The budget also lets companies write off the cost of new buildings and introduces a new tax break for liquefied natural gas (LNG) equipment and related facilities.
Ultimately, there are very few net new initiatives in this budget to make daily life any cheaper. Groceries will still be expensive and affordable housing will still be out of reach for many. The majority of the affordability measures were already announced, earlier this year.
Now, in an effort to save money, the government wants to eliminate 40,000 positions in the public service. For those about to lose their jobs, life is about to get even more expensive.
On the other hand, those who can afford a yacht or private jet need not worry. The luxury tax on these items will soon be no more .
And while the decision makes some kind of logical sense — the government has argued that the economic and administrative costs of the tax outweighed the modest revenue it brought in — the optics are terrible at a time when so many in the middle class are struggling.
But that does beg the question: Why was the luxury tax eliminated on boats and aircraft, but not vehicles? At the very least, perhaps they could have also eliminated any luxury tax on EVs since Canadians don’t have access to less expensive Chinese brands. Every little bit helps, right?
So what?
It’s clear the intention of this budget is hoping to spark some economic growth, which is a good thing. But we’re talking years before any of that materializes, if it does.

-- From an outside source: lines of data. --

Lemma create_inv fs threads i p ino fs' : ds_inv fs threads -> threads !! i = Some (Writing p (data_of p) WOpen) -> fs_create fs p = (ino, fs') ->
  ds_inv fs' (<[i := Writing p (data_of p) (if use_fallocate && (0 <? length (data_of p)) then WAllocate ino else WWrite ino 0)]> threads).
Proof.
  intros Hinv Hi. set (pos := fun ino => if use_fallocate && (0 <? length (data_of p)) then WAllocate ino else WWrite ino 0).
  change (if use_fallocate && (0 <? length (data_of p)) then WAllocate ino else WWrite ino 0) with (pos ino).
  assert (forall j, writes_at (pos j) j 0) as Hat by (intros j; unfold pos; by destruct (_ && _)).
  assert (forall fs0 j, owned fs0 j p -> thread_ok fs0 (Writing p (data_of p) (pos j))) as Hok.
  { intros fs0 j Ho. split; [done|]. unfold pos. destruct (_ && _); [done|]. split; [done|lia]. }
  assert (forall j, inode_ok (<[i := Writing p (data_of p) (pos j)]> threads) j p []) as Hcov.
  { intros j. split; [apply mixed_nil|]. right. eapply covered_here; [done|apply Hat|lia|]. intros ? ?. lia. }
  unfold fs_create. destruct (fs_names fs !! p) as [ino0|] eqn:Ep; intros [= <- <-].
  - pose proof (content_owned _ _ _ (di_names _ _ Hinv _ _ Ep)) as Eo. eapply one_inode; [done|done|exact Eo| |apply Hcov|].
    + apply Hok. eapply owned_set; by apply (di_names _ _ Hinv).
    + by intros q pos0 m ino' [= <- _ <-] [].
  - destruct Hinv as [Ht Hn Hc]. set (fs1 := mkFS _ _).
    assert (forall j q, owned fs j q -> owned fs1 j q) as Hmono by (intros j q [c E]; exists c; by apply lookup_app_l_Some).
    assert (owned fs1 (length (fs_inodes fs)) p) as Hown by (exists []; cbn; by rewrite list_lookup_middle).
    split.
    + apply Forall_insert; [|by apply Hok]. eapply Forall_impl; [exact Ht|]. intros x. by apply thread_ok_mono.
    + intros q j. cbn. rewrite lookup_insert. case_decide as D; [subst; by intros [= <-]|]. intros Hq. by apply Hmono, Hn.
    + intros j q c. cbn. intros [E|[Hj E]]%lookup_app_Some.
      * destruct (Hc _ _ _ E) as [Hm Hd]. split; [done|]. destruct Hd as [->|Hd]; [by left|right].
        destruct (covered_other _ _ _ (Writing p (data_of p) (pos (length (fs_inodes fs)))) _ _ _ Hi Hd) as [?|(pos0 & m & [= <- _ <-] & [] & _)]; done.
      * apply list_lookup_singleton_Some in E as [Ej [= <- <-]]. replace j with (length (fs_inodes fs)) by lia. apply Hcov.
Qed.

In the meantime, Canadians are hurting as a result of Trump’s trade war. And this budget doesn’t nearly go far enough to help with the daily grind.

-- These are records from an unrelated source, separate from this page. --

(* ===== verification/Coordinator.v ===== *)
(** * The cache coordinator: [include/elcache/cache_coordinator.hpp], [src/cache/cache_coordinator.cpp]

    [CacheCoordinator] asks the memory tier, then the disk tier, then the other nodes of the cluster,
    and writes to all of them. The tiers are reached through [CacheTier], the cluster through
    [ClusterLink], the part of [class Cluster] the coordinator calls. Options that are present or not
    stand for the smart pointers. The coroutines run to completion one after the other;
    [CoordinatorThreads.v] interleaves them. *)

From S2P Require Import Prelude CDouble Types Chunk CacheApi CacheInterface ArcCache MemoryCache CacheTier DiskCache.
Open Scope Z_scope.

(** What the coordinator calls on a [Cluster]; a node is known by its identifier. *)
Class ClusterLink := {
  link_state : Type;
  link_local_id : link_state -> NodeId;
  link_nodes_for_key : link_state -> CacheKey -> outcome (list NodeId);
  link_remote_get : link_state -> NodeId -> CacheKey -> ReadOptions -> outcome (ReadResult * link_state);
  link_remote_put : link_state -> NodeId -> CacheKey -> bytes -> WriteOptions -> outcome (Status * link_state);
  link_remote_delete : link_state -> NodeId -> CacheKey -> outcome (Status * link_state);
  link_remote_check : link_state -> NodeId -> CacheKey -> option Range -> outcome (AvailabilityResult * link_state)
}.

(** The fields of [Config] the coordinator reads. *)
Record CoordinatorConfig := mkCoordConfig {
  cc_memory_max_size : Z;
  cc_disk_max_size : Z;
  cc_prefer_local : bool;
  cc_seed_nodes : list bytes
}.

Section coordinator.
Context (MT DT : CacheTier) (CL : ClusterLink) (cfg : CoordinatorConfig).

Record Coordinator := mkCoordinator {
  co_memory : option (@tier_state MT);
  co_disk : option (@tier_state DT);
  co_cluster : option (@link_state CL)
}.

Definition co_make (memory : @tier_state MT) (disk : @tier_state DT) : Coordinator :=
  mkCoordinator (if 0 <? cc_memory_max_size cfg then Some memory else None)
                (if 0 <? cc_disk_max_size cfg then Some disk else None) None.

Definition set_cluster (co : Coordinator) (cl : option (@link_state CL)) : Coordinator :=
  mkCoordinator (co_memory co) (co_disk co) cl.

Definition set_memory (co : Coordinator) (m : option (@tier_state MT)) : Coordinator :=
  mkCoordinator m (co_disk co) (co_cluster co).

Definition set_disk (co : Coordinator) (d : option (@tier_state DT)) : Coordinator :=
  mkCoordinator (co_memory co) d (co_cluster co).

Definition co_start (co : Coordinator) : outcome (Status * Coordinator) :=
  '(status, co1) ←
    match co_memory co with
    | None => Done (make_ok, co)
    | Some m => '(st, m') ← tier_start m; Done (st, set_memory co (Some m'))
    end;
  if negb (is_ok status) then Done (status, co1)
  else
    '(status, co2) ←
      match co_disk co1 with
      | None => Done (make_ok, co1)
      | Some d => '(st, d') ← tier_start d; Done (st, set_disk co1 (Some d'))
      end;
    if negb (is_ok status) then Done (status, co2) else Done (make_ok, co2).

Definition co_stop (co : Coordinator) : Coordinator :=
  mkCoordinator (tier_stop <$> co_memory co) (tier_stop <$> co_disk co) (co_cluster co).

(** ** [get] *)

(** The loop of [fetch_from_cluster]: the nodes left, the last result. *)
Fixpoint fetch_nodes (now : Z) (co : Coordinator) (nodes : list NodeId) (key : CacheKey) (opts : ReadOptions)
    (result : ReadResult) : outcome (ReadResult * Coordinator) :=
  match nodes, co_cluster co with
  | node :: rest, Some cl =>
      if bool_decide (node = link_local_id cl) then fetch_nodes now co rest key opts result
      else
        '(result, cl') ← link_remote_get cl node key opts;
        let co1 := set_cluster co (Some cl') in
        if rr_is_hit result then
          match co_memory co1 with
          | Some m =>
              if bool_decide (rr_data result = []) then Done (result, co1)
              else
                '(_, m') ← tier_put now m key (rr_data result) (mkWriteOptions None 0 false false true true);
                Done (result, set_memory co1 (Some m'))
          | None => Done (result, co1)
          end
        else if rr_is_partial result && ro_allow_partial opts then Done (result, co1)
        else fetch_nodes now co1 rest key opts result
  | _, _ => Done (result, co)
  end.

Definition fetch_from_cluster (now : Z) (co : Coordinator) (key : CacheKey) (opts : ReadOptions)
  : outcome (ReadResult * Coordinator) :=
  match co_cluster co with
  | None => Done (ReadResult_default, co)
  | Some cl => nodes ← link_nodes_for_key cl key; fetch_nodes now co nodes key opts ReadResult_default
  end.

(** A result that ends the search. *)
Definition settles (opts : ReadOptions) (r : ReadResult) : bool :=
  rr_is_hit r || (rr_is_partial r && ro_allow_partial opts).

Definition get_memory (now : Z) (co : Coordinator) (key : CacheKey) (opts : ReadOptions)
  : outcome (option ReadResult * Coordinator) :=
  match co_memory co with
  | Some m =>
      if cc_prefer_local cfg then
        '(r, m') ← tier_get now m key opts;
        Done (if settles opts r then Some r else None, set_memory co (Some m'))
      else Done (None, co)
  | None => Done (None, co)
  end.

Definition get_disk (now : Z) (co : Coordinator) (key : CacheKey) (opts : ReadOptions)
  : outcome (option ReadResult * Coordinator) :=
  match co_disk co with
  | Some d =>
      '(r, d') ← tier_get now d key opts;
      Done (if settles opts r then Some r else None, set_disk co (Some d'))
  | None => Done (None, co)
  end.

(** The promotion to memory after a disk hit is not written in the code: it only reads metadata. *)
Definition co_get (now : Z) (co : Coordinator) (key : CacheKey) (opts : ReadOptions)
  : outcome (ReadResult * Coordinator) :=
  '(r, co1) ← get_memory now co key opts;
  match r with
  | Some r => Done (r, co1)
  | None =>
      '(r, co2) ← get_disk now co1 key opts;
      match r with
      | Some r => Done (r, co2)
      | None =>
          if bool_decide (is_Some (co_cluster co2)) && negb (bool_decide (cc_seed_nodes cfg = [])) then
            '(r, co3) ← fetch_from_cluster now co2 key opts;
            if settles opts r then Done (r, co3) else Done (ReadResult_default, co3)
          else Done (ReadResult_default, co2)
      end
  end.

(** ** [put] and [remove] *)

(** Replication: failures are ignored. *)
Fixpoint replicate_to (cl : @link_state CL) (nodes : list NodeId) (key : CacheKey) (value : bytes) (opts : WriteOptions)
  : outcome (@link_state CL) :=
  match nodes with
  | [] => Done cl
  | node :: rest =>
      if bool_decide (node = link_local_id cl) then replicate_to cl rest key value opts
      else '(_, cl') ← link_remote_put cl node key value opts; replicate_to cl' rest key value opts
  end.

(** One tier of [put]: the status, whether something was written, the tier. *)
Definition put_tier {T : CacheTier} (now : Z) (tier : option (@tier_state T)) (skip : bool) (key : CacheKey) (value : bytes)
    (opts : WriteOptions) : outcome (Status * bool * option (@tier_state T)) :=
  match tier with
  | Some c => if skip then Done (make_ok, false, tier)
              else '(st, c') ← tier_put now c key value opts; Done (st, true, Some c')
  | None => Done (make_ok, false, None)
  end.

Definition co_put (now : Z) (co : Coordinator) (key : CacheKey) (value : bytes) (opts : WriteOptions)
  : outcome (Status * Coordinator) :=
  '(status, wrote_m, m) ← put_tier now (co_memory co) (wo_no_memory opts) key value opts;
  let co1 := set_memory co m in
  if negb (is_ok status) then Done (status, co1)
  else
    '(status, wrote_d, d) ← put_tier now (co_disk co1) (wo_no_disk opts) key value opts;
    let co2 := set_disk co1 d in
    if negb (is_ok status) then Done (status, co2)
    else
      co3 ← (match co_cluster co2 with
             | Some cl =>
                 if wo_no_cluster opts then Done co2
                 else nodes ← link_nodes_for_key cl key; cl' ← replicate_to cl nodes key value opts; Done (set_cluster co2 (Some cl'))
             | None => Done co2
             end);
      if wrote_m || wrote_d then Done (make_ok, co3)
      else Done (status_error InternalError (str "No storage available"), co3).

Fixpoint delete_from (cl : @link_state CL) (nodes : list NodeId) (key : CacheKey) : outcome (@link_state CL) :=
  match nodes with
  | [] => Done cl
  | node :: rest =>
      if bool_decide (node = link_local_id cl) then delete_from cl rest key
      else '(_, cl') ← link_remote_delete cl node key; delete_from cl' rest key
  end.

Definition remove_tier {T : CacheTier} (tier : option (@tier_state T)) (wanted : bool) (key : CacheKey) (opts : DeleteOptions)
  : outcome (option (@tier_state T)) :=
  match tier with
  | Some c => if wanted then '(_, c') ← tier_remove c key opts; Done (Some c') else Done tier
  | None => Done None
  end.

Definition co_remove (co : Coordinator) (key : CacheKey) (opts : DeleteOptions) : outcome (Status * Coordinator) :=
  m ← remove_tier (co_memory co) (do_from_memory opts) key opts;
  d ← remove_tier (co_disk co) (do_from_disk opts) key opts;
  let co1 := mkCoordinator m d (co_cluster co) in
  match co_cluster co1 with
  | Some cl =>
      if do_from_cluster opts then
        nodes ← link_nodes_for_key cl key; cl' ← delete_from cl nodes key; Done (make_ok, set_cluster co1 (Some cl'))
      else Done (make_ok, co1)
  | None => Done (make_ok, co1)
  end.

(** ** [check], [metadata], [stats] *)

Fixpoint check_nodes (cl : @link_state CL) (nodes : list NodeId) (key : CacheKey) (range : option Range)
    (result : AvailabilityResult) : outcome (AvailabilityResult * @link_state CL) :=
  match nodes with
  | [] => Done (result, cl)
  | node :: rest =>
      if bool_decide (node = link_local_id cl) then check_nodes cl rest key range result
      else
        '(remote, cl') ← link_remote_check cl node key range;
        if av_exists remote then Done (remote, cl') else check_nodes cl' rest key range result
  end.

(** What memory and disk say together: ranges of the disk are appended, the missing ones kept. *)
Definition merge_disk (result : AvailabilityResult) (disk : AvailabilityResult) : AvailabilityResult :=
  if av_exists disk then
    if negb (av_exists result) then disk
    else mkAvailability (av_exists result) (av_metadata result)
           (av_available_ranges result ++ av_available_ranges disk) (av_missing_ranges result)
  else result.

Definition co_check (co : Coordinator) (key : CacheKey) (range : option Range) : outcome (AvailabilityResult * Coordinator) :=
  let r1 := match co_memory co with Some m => tier_check m key range | None => AvailabilityResult_default end in
  if bool_decide (is_Some (co_memory co)) && av_exists r1 && bool_decide (av_missing_ranges r1 = []) then Done (r1, co)
  else
    let r2 := match co_disk co with Some d => merge_disk r1 (tier_check d key range) | None => r1 end in
    match co_cluster co with
    | Some cl =>
        if negb (av_exists r2) then
          nodes ← link_nodes_for_key cl key; '(r3, cl') ← check_nodes cl nodes key range r2; Done (r3, set_cluster co (Some cl'))
        else Done (r2, co)
    | None => Done (r2, co)
    end.

Definition co_metadata (co : Coordinator) (key : CacheKey) : option CacheMetadata :=
  match m ← co_memory co; tier_metadata m key with
  | Some md => Some md
  | None => d ← co_disk co; tier_metadata d key
  end.

(** Partial hits of the disk tier are not added. *)
Definition add_stats (a b : Stats) (with_partial : bool) : Stats :=
  mkStats (s_hits a +w s_hits b) (s_misses a +w s_misses b)
    (if with_partial then s_partial_hits a +w s_partial_hits b else s_partial_hits a)
    (s_bytes_read a +w s_bytes_read b) (s_bytes_written a +w s_bytes_written b) (s_evictions a +w s_evictions b)
    (s_entry_count a +w s_entry_count b) (s_size_bytes a +w s_size_bytes b) (s_capacity_bytes a +w s_capacity_bytes b).

Definition co_stats (co : Coordinator) : Stats :=
  let s0 := mkStats 0 0 0 0 0 0 0 0 0 in
  let s1 := match co_memory co with Some m => add_stats s0 (tier_stats m) true | None => s0 end in
  match co_disk co with Some d => add_stats s1 (tier_stats d) false | None => s1 end.

(** ** Streams *)

Record WriteStream := mkWriteStream {
  ws_key : CacheKey;
  ws_total_size : Z;
  ws_opts : WriteOptions;
  ws_written : Z;
  ws_buffer : bytes;
  ws_chunks : list bytes
}.

Definition create_write_stream (key : CacheKey) (total_size : Z) (opts : WriteOptions) : WriteStream :=
  mkWriteStream key total_size opts 0 [] [].

(** The loop of [write]: the buffer and the chunks. *)
Definition flush_step (s : bytes * list bytes) : (bytes * list bytes) + (bytes * list bytes) :=
  let '(buffer, chunks) := s in
  if CHUNK_SIZE <=? size_of buffer then
    inl (drop (Z.to_nat CHUNK_SIZE) buffer, chunks ++ [take (Z.to_nat CHUNK_SIZE) buffer])
  else inr (buffer, chunks).

Definition ws_write (ws : WriteStream) (chunk : bytes) : outcome (Status * WriteStream) :=
  let buffer := ws_buffer ws ++ chunk in
  match loop (Z.to_nat (size_of buffer / CHUNK_SIZE + 1)) flush_step (buffer, ws_chunks ws) with
  | Some (buffer', chunks') =>
      Done (make_ok, mkWriteStream (ws_key ws) (ws_total_size ws) (ws_opts ws) (ws_written ws +w size_of chunk) buffer' chunks')
  | None => Spin
  end.

(** [finish]: the moved-from buffer is left empty. *)
Definition ws_finish (now : Z) (co : Coordinator) (ws : WriteStream) : outcome (Status * Coordinator * WriteStream) :=
  let chunks := if bool_decide (ws_buffer ws = []) then ws_chunks ws else ws_chunks ws ++ [ws_buffer ws] in
  '(st, co') ← co_put now co (ws_key ws) (concat chunks) (ws_opts ws);
  Done (st, co', mkWriteStream (ws_key ws) (ws_total_size ws) (ws_opts ws) (ws_written ws) [] chunks).

Definition ws_abort (ws : WriteStream) : WriteStream :=
  mkWriteStream (ws_key ws) (ws_total_size ws) (ws_opts ws) (ws_written ws) [] [].

Record ReadStream := mkReadStream { rs_data : bytes; rs_total_size : Z; rs_position : Z }.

The help is there, it’s just not super obvious
This budget was all about responding to Trump’s upending of the global trade system and keeping Canada’s economy afloat. The government’s own headline says, “More than 75 per cent of our actions this year are to respond to significant global economic shifts.”
Even so, the Carney government isn’t ignoring the average Canadian household. Some of the biggest measures were announced before the budget came out. And since they still have to be budgeted for, it’s all in there nonetheless.
The biggest carrots are a middle-class tax cut in 2026 (for 22 million Canadians, up to $840/year for a two-person family) and the cancelled consumer carbon tax (which claims to save up to $.18/litre off gas). That’s legit money back in the pockets of millions of Canadians.
The National School Food Program , first launched in 2024, is now permanent. The program provides meals for up to 400,000 children and claims to save families with two children $800 per year on groceries.
There’s also several proposed changes to the banking system that aim to help Canadians out with banking fees. The government wants to review Interac and ATM fees, eliminate fees to transfer investments, and reduce the time banks can hold funds after depositing a cheque. For those living paycheck to paycheck, that matters.
A few other measures found in the budget: Eliminating GST on new homes that are under $1 million, upholding the CRTC’s wholesale-access decision to help lower internet costs, and renewing the Canada Strong Pass . These all fall under the “previously announced” category.
So what?
Gas is cheaper. Taxes are going down for millions of people next year. Because these announcements had been made prior to the budget being released, they aren’t making any headlines right now.